Во втором стихотворении о поэзии, давшем название всему циклу, говорится о грядущем, которое представляется поэту в виде стаи мышей, грызущих память, дырявую как сыр. Вместо жалобы и здесь звучит нота стоического пессимизма, в основе которого лежит не разочарование, а понимание сути этого, данного нам без нашего согласия, мира:
После стольких зим уже безразлично, что
или кто стоит в углу у окна за шторой,
и в мозгу раздается не неземное "до",
но ее шуршание.
Поэт уже не надеется на вмешательство высшей силы (то ли Бога, то ли Музы), стоящей за шторой. Его поэзия -- смелое экзистенциалистское понимание существования как "жизни перед лицом ничто", осознание своей полной свободы от иллюзий несбыточного. Тем не менее из-за этого жизнь вовсе не теряет смысла, ибо не все, говоря словами Державина, "алчной вечностью пожрется, и общей не уйдет судьбы", от человека что-то остается людям, это что-то -- его словесное творчество, речевое наследие, часть речи.
9. Кривое зеркало
Читатель (в том числе и читатель-критик) -- кривое зеркало, которое стремится дать прямозеркальное отражение поэтического произведения, но никогда не достигает этого в силу самой сути поэзии -- быть лишь суммой знаков человеческих эмоций, чувственных или интеллектуальных, под которые каждый данный "получатель текста" подводит свои конкретные переживания, свой личный чувственный и метафизический опыт, почти всегда в конкретных чертах существенно отличный от опыта автора. В многозначности и интерпретационной открытости стихотворения -- ключ к его бессмертию, текст тем и жив, что постоянно борется с читательским воображением, вернее, столкновение читательского воображения с поэтическим текстом (с высечением искр и отдачей тепла) и есть стихотворение. Полное понимание, прямозеркальное отражение, положение при котором объект абсолютно равен самому себе -- формула смерти, так же не стимулирующая воображение, не вызывающая его на поединок как 2 х 2 = 4.
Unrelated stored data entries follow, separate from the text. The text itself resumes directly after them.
(** X9: the operations of the two repositories keep the tables' integrity:
    sensor ids stay distinct and every stored reading names a stored
    sensor and holds a value.  This covers an upsert, a status update, a
    sensor delete (whose cascade removes its readings), a single and a
    batch reading insert, and the retention delete. *)
Theorem repositories_keep_db_consistent (db : Db) :
  db_consistent db ->
  (forall ok now s db', SensorRepository.upsertSensor ok now s db = Resolved db' ->
     db_consistent db')
  /\ (forall now id st db', SensorRepository.updateSensorStatus now id st db = Resolved db' ->
        db_consistent db')
  /\ (forall id db', SensorRepository.deleteSensor id db = Resolved db' -> db_consistent db')
  /\ (forall r db', ReadingRepository.insertReading r db = Resolved db' -> db_consistent db')
  /\ (forall rs db', ReadingRepository.insertReadingsBatch rs db = Resolved db' ->
        db_consistent db')
  /\ (forall cutoff,
        db_consistent (mkDb (sensor_rows db) (fst (deleteOldReadings cutoff (reading_rows db))))).
Proof.
  intros [Hnd Hrows]. repeat split.
  - eapply upsert_keeps_keys; eassumption.
  - destruct (upsert_resolved _ _ _ _ _ H) as (s' & _ & _ & _ & Hr & Hk). rewrite Hr.
    apply (Forall_row_ok_mono db); [|exact Hrows].
    rewrite Hk. apply incl_appl, incl_refl.
  - destruct (update_status_keys _ _ _ _ _ H) as [Hk _]. rewrite Hk. exact Hnd.
  - destruct (update_status_keys _ _ _ _ _ H) as [Hk Hr]. rewrite Hr.
    apply (Forall_row_ok_mono db); [|exact Hrows]. rewrite Hk. apply incl_refl.
  - injection H as <-. cbn [sensor_rows]. apply NoDup_map_filter, Hnd.
  - injection H as <-. cbn [reading_rows].
    apply Forall_forall. intros r Hr. apply filter_In in Hr as [Hr Hn].
    apply delete_sensor_keep; [|exact Hn]. rewrite Forall_forall in Hrows. auto.
  - unfold ReadingRepository.insertReading in H.
    destruct (negb _); [discriminate|]. destruct (negb _); [discriminate|].
    injection H as <-. exact Hnd.
  - unfold ReadingRepository.insertReading in H.
    destruct (ReadingRepository.has_some_value r) eqn:Hv; [|discriminate].
    destruct (ReadingRepository.sensor_exists db (SensorReading.sensorId r)) eqn:He;
      [|discriminate].
    injection H as <-. cbn [reading_rows]. apply Forall_app. split; [exact Hrows|].
    constructor; [|constructor]. unfold ReadingRepository.row_ok. rewrite Hv, andb_true_r.
    exact He.
  - rewrite insertReadingsBatch_eq in H. destruct (_ <? 16384); [|discriminate].
    destruct (forallb _ _); [|discriminate].
    injection H as <-. exact Hnd.
  - rewrite insertReadingsBatch_eq in H. destruct (_ <? 16384); [|discriminate].
    destruct (forallb _ rs) eqn:Hf; [|discriminate].
    injection H as <-. cbn [reading_rows]. apply Forall_app. split; [exact Hrows|].
    apply Forall_forall. rewrite forallb_forall in Hf. exact Hf.
  - exact Hnd.
  - unfold deleteOldReadings. cbn [fst reading_rows].
    rewrite Forall_forall in *. intros r Hr. apply filter_In in Hr as [Hr _]. exact (Hrows r Hr).
Qed.

(** ** Schema migration *)

Lemma mem_app (c l : Migrate.catalog) (n : string) :
  Migrate.mem (c ++ l) n = Migrate.mem c n || Migrate.mem l n.
Proof. unfold Migrate.mem. apply existsb_app. Qed.

Lemma mem_ensure (c : Migrate.catalog) (n m : string) :
  Migrate.mem (Migrate.ensure c n) m = Migrate.mem c m || String.eqb m n.
Proof.
  unfold Migrate.ensure. destruct (Migrate.mem c n) eqn:E.
  - destruct (String.eqb_spec m n) as [->|]; [rewrite E|]; now rewrite ?orb_true_r, ?orb_false_r.
  - rewrite mem_app. cbn [Migrate.mem existsb]. rewrite orb_false_r. reflexivity.
Qed.

Lemma mem_ensure_self (c : Migrate.catalog) (n : string) :
  Migrate.mem (Migrate.ensure c n) n = true.
Proof. rewrite mem_ensure, String.eqb_refl, orb_true_r. reflexivity. Qed.

Lemma mem_ensure_mono (c : Migrate.catalog) (n m : string) :
  Migrate.mem c m = true -> Migrate.mem (Migrate.ensure c n) m = true.
Proof. intros H. rewrite mem_ensure, H. reflexivity. Qed.

Lemma mem_ensure_other (c : Migrate.catalog) (n m : string) :
  String.eqb m n = false -> Migrate.mem (Migrate.ensure c n) m = Migrate.mem c m.
Proof. intros H. rewrite mem_ensure, H, orb_false_r. reflexivity. Qed.

Lemma ensure_app (c : Migrate.catalog) (n : string) :
  Migrate.ensure c n = c ++ (if Migrate.mem c n then [] else [n]).
Proof. unfold Migrate.ensure. destruct (Migrate.mem c n); [rewrite app_nil_r|]; reflexivity. Qed.

Lemma fold_ensure (l : list string) :
  NoDup l -> forall c,
  fold_left Migrate.ensure l c = c ++ filter (fun n => negb (Migrate.mem c n)) l.
Proof.
  induction 1 as [|x l Hx Hnd IH]; intros c; cbn [fold_left filter].
  - rewrite app_nil_r. reflexivity.
  - rewrite IH, (filter_ext_in _ (fun n => negb (Migrate.mem c n))).
    2:{ intros n Hn. rewrite mem_ensure.
        destruct (String.eqb_spec n x) as [->|]; [contradiction|]. now rewrite orb_false_r. }
    rewrite ensure_app, <- app_assoc. destruct (Migrate.mem c x); reflexivity.
Qed.

Lemma exec_if_not_exists (c : Migrate.catalog) (n : string) (needs : list string)
    (rest : list Migrate.Stmt) :
  forallb (Migrate.mem c) needs = true ->
  Migrate.exec_script c (Migrate.CreateIfNotExists n needs :: rest)
  = Migrate.exec_script (Migrate.ensure c n) rest.
Proof.
  intros H. cbn [Migrate.exec_script Migrate.exec_stmt]. unfold Migrate.ensure.
  destruct (Migrate.mem c n); [reflexivity|]. rewrite H. reflexivity.
Qed.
В силу этого никакая монография не может исчерпать даже всего, относящегося к одному маленькому стихотворению, не говоря уже о поэтике, мировоззрении, творчестве, ибо открытость -- неисчерпаема. Литературоведению не стать ни физикой, ни статистикой, ни математикой, поверить гармонию алгеброй можно, но перекодировать ее в алгебру нельзя. Стихотворение -вечный жид, блуждающий в королевстве кривых зеркал. Но кривое зеркало кривому зеркалу рознь -- одно искажает укрупняя или умельчая, а другое ставит с ног на голову. Последний тип отражения не исключает и критиков-специалистов, которые ломают стихотворение (а порой и все творчество поэта) с целью непременно втиснуть его в прокрустово ложе созданной по их образу и подобию и заготовленной впрок на все случаи жизни поэтики, при этом иногда теряя из виду сам живой организм стиха. Это -весьма опасная издержка жанра, часто осознававшаяся проницательными критиками, которые особенно остро ощущали ее, читая работы других.
В монографии о Блоке Корней Чуковский заметил, что гимназистка, разрезающая книгу поэта шпилькой, зачастую в тысячу раз лучше понимает его стихи, чем иной маститый критик.66 Сказанное Чуковским в пылу полемического задора, к сожалению, верно, но дело не только в том крайнем случае, когда вместе с грязной водой из корыта выплескивают ребенка. Гораздо опаснее смещение акцентов, при котором детально исследуют химический и физический состав и температуру воды, материал, блеск и цвет корыта, генеалогию (и гинекологию) греющих воду, купающих, {ораз}девающих, целующих и кладущих спать, течение и последовательность подобных ритуалов в других семьях с другими детьми, при этом начисто забывая о самом дитяте. Биографическое литературоведение вместо того, чтобы изучать художника, изучает человека, забавляя читателей байками из его личной жизни, не лишенными собственного интереса, но порой мало связанными с его поэтической биографией.